◆ Saved entries:
(** The fullscreen flag is set, the window is gone, and a new one is made. *)
Lemma CreatePlatformWindow_stays_windowed_witness :
  ws_style
    (Win32NoGUIPlatform.window_of
       (snd (Win32NoGUIPlatform.CreatePlatformWindow plain_desktop
               (mkWin32 0 true (mkRECT 100 100 1380 820) 96 0 false ∅ ∅ [])))
       0x50)
    = WINDOWED_STYLE.
Proof.
  refine (proj1 (proj2 (proj2 (proj2
            (CreatePlatformWindow_stays_windowed plain_desktop
               (mkWin32 0 true (mkRECT 100 100 1380 820) 96 0 false ∅ ∅ []) _ _))))).
  - reflexivity.
  - vm_compute. discriminate.
Defined.

(** The plain window destroyed and created again. *)
Lemma DestroyPlatformWindow_then_Create_same_rectangle_witness :
  ws_rect
    (Win32NoGUIPlatform.window_of
       (snd (Win32NoGUIPlatform.CreatePlatformWindow plain_desktop
               (Win32NoGUIPlatform.DestroyPlatformWindow plain_desktop plain_window)))
       (m_hwnd (snd (Win32NoGUIPlatform.CreatePlatformWindow plain_desktop
                       (Win32NoGUIPlatform.DestroyPlatformWindow plain_desktop
                          plain_window)))))
    = ws_rect (Win32NoGUIPlatform.window_of plain_window (m_hwnd plain_window)).
Proof.
  refine (proj2 (proj2 (DestroyPlatformWindow_then_Create_same_rectangle
                          plain_desktop plain_desktop plain_window _ _ _ _ _ _))).
  all: vm_compute; first [reflexivity | discriminate].
Defined.

(** ** Recursive faults *)

Section NestedFacts.
Variable PageFault_Mutex : MutexKind.
Variable Source_PageFault : Z -> DispatchOutcome.
Variable nested_information : Z -> list Z.

(** Without a vectored handler, and on a thread that does not hold the lock,
    the delivery is what the handlers answer by themselves. *)
Lemma delivered_without_vectored_handler (fuel : nat) (er : EXCEPTION_RECORD) :
  Nested.DoSysPageFaultExceptionFilter_delivered false PageFault_Mutex Source_PageFault
      nested_information (S fuel) 0 er
    = (fst (PageFault.DoSysPageFaultExceptionFilter Source_PageFault er),
       delivered_of (snd (PageFault.DoSysPageFaultExceptionFilter Source_PageFault er))) /\
  Nested.SysPageFaultExceptionFilter_delivered false PageFault_Mutex Source_PageFault
      nested_information (S fuel) (mkEXCEPTION_POINTERS er)
    = (fst (PageFault.SysPageFaultExceptionFilter Source_PageFault (mkEXCEPTION_POINTERS er)),
       delivered_of
         (snd (PageFault.SysPageFaultExceptionFilter Source_PageFault
                 (mkEXCEPTION_POINTERS er)))) /\
  Nested.UnwindExceptionHandler_delivered false PageFault_Mutex Source_PageFault
      nested_information (S fuel) er
    = (fst (PageFault.UnwindExceptionHandler Source_PageFault er),
       delivered_of (snd (PageFault.UnwindExceptionHandler Source_PageFault er))).
Proof.
  unfold Nested.SysPageFaultExceptionFilter_delivered, Nested.UnwindExceptionHandler_delivered,
    PageFault.SysPageFaultExceptionFilter, PageFault.UnwindExceptionHandler,
    PageFault.DoSysPageFaultExceptionFilter.
  cbn [Nested.DoSysPageFaultExceptionFilter_delivered ExceptionRecord].
  destruct (ExceptionCode er =? EXCEPTION_ACCESS_VIOLATION); cbn [negb].
  - assert (Hm : forall (T : Type) (a b : T),
               match PageFault_Mutex with
               | PlainMutex => match 0%nat with O => a | S _ => b end
               | RecursiveMutex => a
               end = a)
      by (intros T a b; destruct PageFault_Mutex; reflexivity).
    destruct PageFault_Mutex;
      (destruct (Source_PageFault _) as [[] | code]; cbn;
       [repeat split .. |
        destruct (PageFault.except_filter code =? EXCEPTION_EXECUTE_HANDLER);
        repeat split]).
  - repeat split.
Qed.

(** X30: on the UWP path a recursive fault is caught.  No vectored handler
    is installed there; when the dispatch of an access violation raises an
    access violation, [UnwindExceptionHandler] catches it in its own
    [__except] and answers continue-search, the dispatcher having been
    entered once and the lock taken once, whatever kind of mutex the lock
    is. *)
Theorem frame_handler_catches_recursive_fault (cfg : Build) (fuel : nat)
    (er : EXCEPTION_RECORD) :
  UWP cfg = true ->
  ExceptionCode er = EXCEPTION_ACCESS_VIOLATION ->
  Source_PageFault (nth 1 (ExceptionInformation er) 0)
    = DispatchRaised EXCEPTION_ACCESS_VIOLATION ->
  Nested.UnwindExceptionHandler_delivered (_platform_InstallSignalHandler cfg)
      PageFault_Mutex Source_PageFault nested_information (S fuel) er
    = ([EvLock; EvDispatch (nth 1 (ExceptionInformation er) 0)],
       Answered ExceptionContinueSearch).
Proof.
  intros Hu Hc Hd. unfold _platform_InstallSignalHandler. rewrite Hu. cbn [negb].
  unfold Nested.UnwindExceptionHandler_delivered.
  cbn [Nested.DoSysPageFaultExceptionFilter_delivered].
  rewrite Hc, Hd, Z.eqb_refl. cbn [negb].
  destruct PageFault_Mutex; reflexivity.
Qed.

Lemma caught_events {A : Type} (body : list FilterEvent * Delivered A) (handler : A) :
  fst (Nested.caught body handler) = fst body.
Proof.
  destruct body as [evs []]; cbn; try reflexivity.
  destruct (PageFault.except_filter code =? EXCEPTION_EXECUTE_HANDLER); reflexivity.
Qed.

(** One turn of the recursion, for a thread that gets the lock. *)
Lemma delivered_step (vectored : bool) (fuel held : nat) (er : EXCEPTION_RECORD) :
  ExceptionCode er = EXCEPTION_ACCESS_VIOLATION ->
  PageFault_Mutex = RecursiveMutex \/ held = 0%nat ->
  Nested.DoSysPageFaultExceptionFilter_delivered vectored PageFault_Mutex
      Source_PageFault nested_information (S fuel) held er
    = let addr := nth 1 (ExceptionInformation er) 0 in
      match Source_PageFault addr with
      | Dispatched WasHandled =>
          ([EvLock; EvDispatch addr; EvUnlock],
           Answered (if WasHandled then EXCEPTION_CONTINUE_EXECUTION
                     else EXCEPTION_CONTINUE_SEARCH))
      | DispatchRaised code =>
          let '(evs, first_chance) :=
            if vectored
            then Nested.caught
                   (Nested.DoSysPageFaultExceptionFilter_delivered vectored PageFault_Mutex
                      Source_PageFault nested_information fuel (S held)
                      (mkEXCEPTION_RECORD code (nested_information addr)))
                   EXCEPTION_CONTINUE_SEARCH
            else ([], Answered EXCEPTION_CONTINUE_SEARCH) in
          ([EvLock; EvDispatch addr] ++ evs,
           match first_chance with
           | Answered disposition =>
               if disposition =? EXCEPTION_CONTINUE_EXECUTION then Continued
               else Unhandled code
           | Unhandled code' => Unhandled code'
           | Continued => Continued
           | Relocked => Relocked
           | OutOfFuel => OutOfFuel
           end)
      end.
Proof.
  intros Hc Hl. cbn [Nested.DoSysPageFaultExceptionFilter_delivered].
  rewrite Hc, Z.eqb_refl. cbn [negb].
  destruct Hl as [-> | ->]; [| destruct PageFault_Mutex]; reflexivity.
Qed.

(** An invocation that gets the lock enters the dispatcher. *)
Lemma delivered_enters_dispatch (vectored : bool) (fuel held : nat) (er : EXCEPTION_RECORD) :
  ExceptionCode er = EXCEPTION_ACCESS_VIOLATION ->
  PageFault_Mutex = RecursiveMutex \/ held = 0%nat ->
  exists evs : list FilterEvent,
    fst (Nested.DoSysPageFaultExceptionFilter_delivered vectored PageFault_Mutex
           Source_PageFault nested_information (S fuel) held er)
      = [EvLock; EvDispatch (nth 1 (ExceptionInformation er) 0)] ++ evs.
Proof.
  intros Hc Hl. rewrite delivered_step by assumption. cbn zeta.
  destruct (Source_PageFault _) as [[] | code]; cbn [fst].
  1, 2: eexists [_]; reflexivity.
  destruct (if vectored then _ else _) as [evs fc]. exists evs. reflexivity.
Qed.

(** On the desktop build the nested fault is offered to the vectored
    handler first: the filter runs again on the thread that holds the lock
    and asks for it.  With a plain mutex the thread then waits for itself;
    with a recursive one the dispatcher is entered a second time. *)
Lemma vectored_filter_requests_held_lock (cfg : Build) (fuel : nat)
    (eps : EXCEPTION_POINTERS) :
  let addr := nth 1 (ExceptionInformation (ExceptionRecord eps)) 0 in
  let run := Nested.SysPageFaultExceptionFilter_delivered (_platform_InstallSignalHandler cfg)
               PageFault_Mutex Source_PageFault nested_information (S (S fuel)) eps in
  UWP cfg = false ->
  ExceptionCode (ExceptionRecord eps) = EXCEPTION_ACCESS_VIOLATION ->
  Source_PageFault addr = DispatchRaised EXCEPTION_ACCESS_VIOLATION ->
  match PageFault_Mutex with
  | PlainMutex => run = ([EvLock; EvDispatch addr], Relocked)
  | RecursiveMutex =>
      exists evs : list FilterEvent,
        fst run = [EvLock; EvDispatch addr;
                   EvLock; EvDispatch (nth 1 (nested_information addr) 0)] ++ evs
  end.
Proof.
  cbn zeta. intros Hu Hc Hd. unfold _platform_InstallSignalHandler. rewrite Hu. cbn [negb].
  unfold Nested.SysPageFaultExceptionFilter_delivered.
  destruct PageFault_Mutex eqn:Ek.
  - cbn [Nested.DoSysPageFaultExceptionFilter_delivered].
    rewrite Hc, Hd. cbn [ExceptionCode ExceptionInformation].
    rewrite Z.eqb_refl. reflexivity.
  - rewrite caught_events.
    destruct (delivered_enters_dispatch true fuel 1
                (mkEXCEPTION_RECORD EXCEPTION_ACCESS_VIOLATION
                   (nested_information
                      (nth 1 (ExceptionInformation (ExceptionRecord eps)) 0)))
                eq_refl (or_introl Ek)) as [evs Hevs].
    rewrite Ek in Hevs. cbn [ExceptionInformation] in Hevs.
    exists evs.
    rewrite <- Ek. rewrite delivered_step by (first [exact Hc | right; reflexivity]).
    cbn zeta. rewrite Hd, Ek.
    destruct (Nested.caught _ _) as [evs1 fc] eqn:E.
    cbn [fst]. apply (f_equal fst) in E. rewrite caught_events, Hevs in E.
    cbn [fst] in E. subst evs1. reflexivity.
Qed.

◆ PROMPT: What lines hold the string "Lemma"? Pick them out of the data.

◆ THE COMPLETED TASK:
Lemma CreatePlatformWindow_stays_windowed_witness :
Lemma DestroyPlatformWindow_then_Create_same_rectangle_witness :
Lemma delivered_without_vectored_handler (fuel : nat) (er : EXCEPTION_RECORD) :
Lemma caught_events {A : Type} (body : list FilterEvent * Delivered A) (handler : A) :
Lemma delivered_step (vectored : bool) (fuel held : nat) (er : EXCEPTION_RECORD) :
Lemma delivered_enters_dispatch (vectored : bool) (fuel held : nat) (er : EXCEPTION_RECORD) :
Lemma vectored_filter_requests_held_lock (cfg : Build) (fuel : nat)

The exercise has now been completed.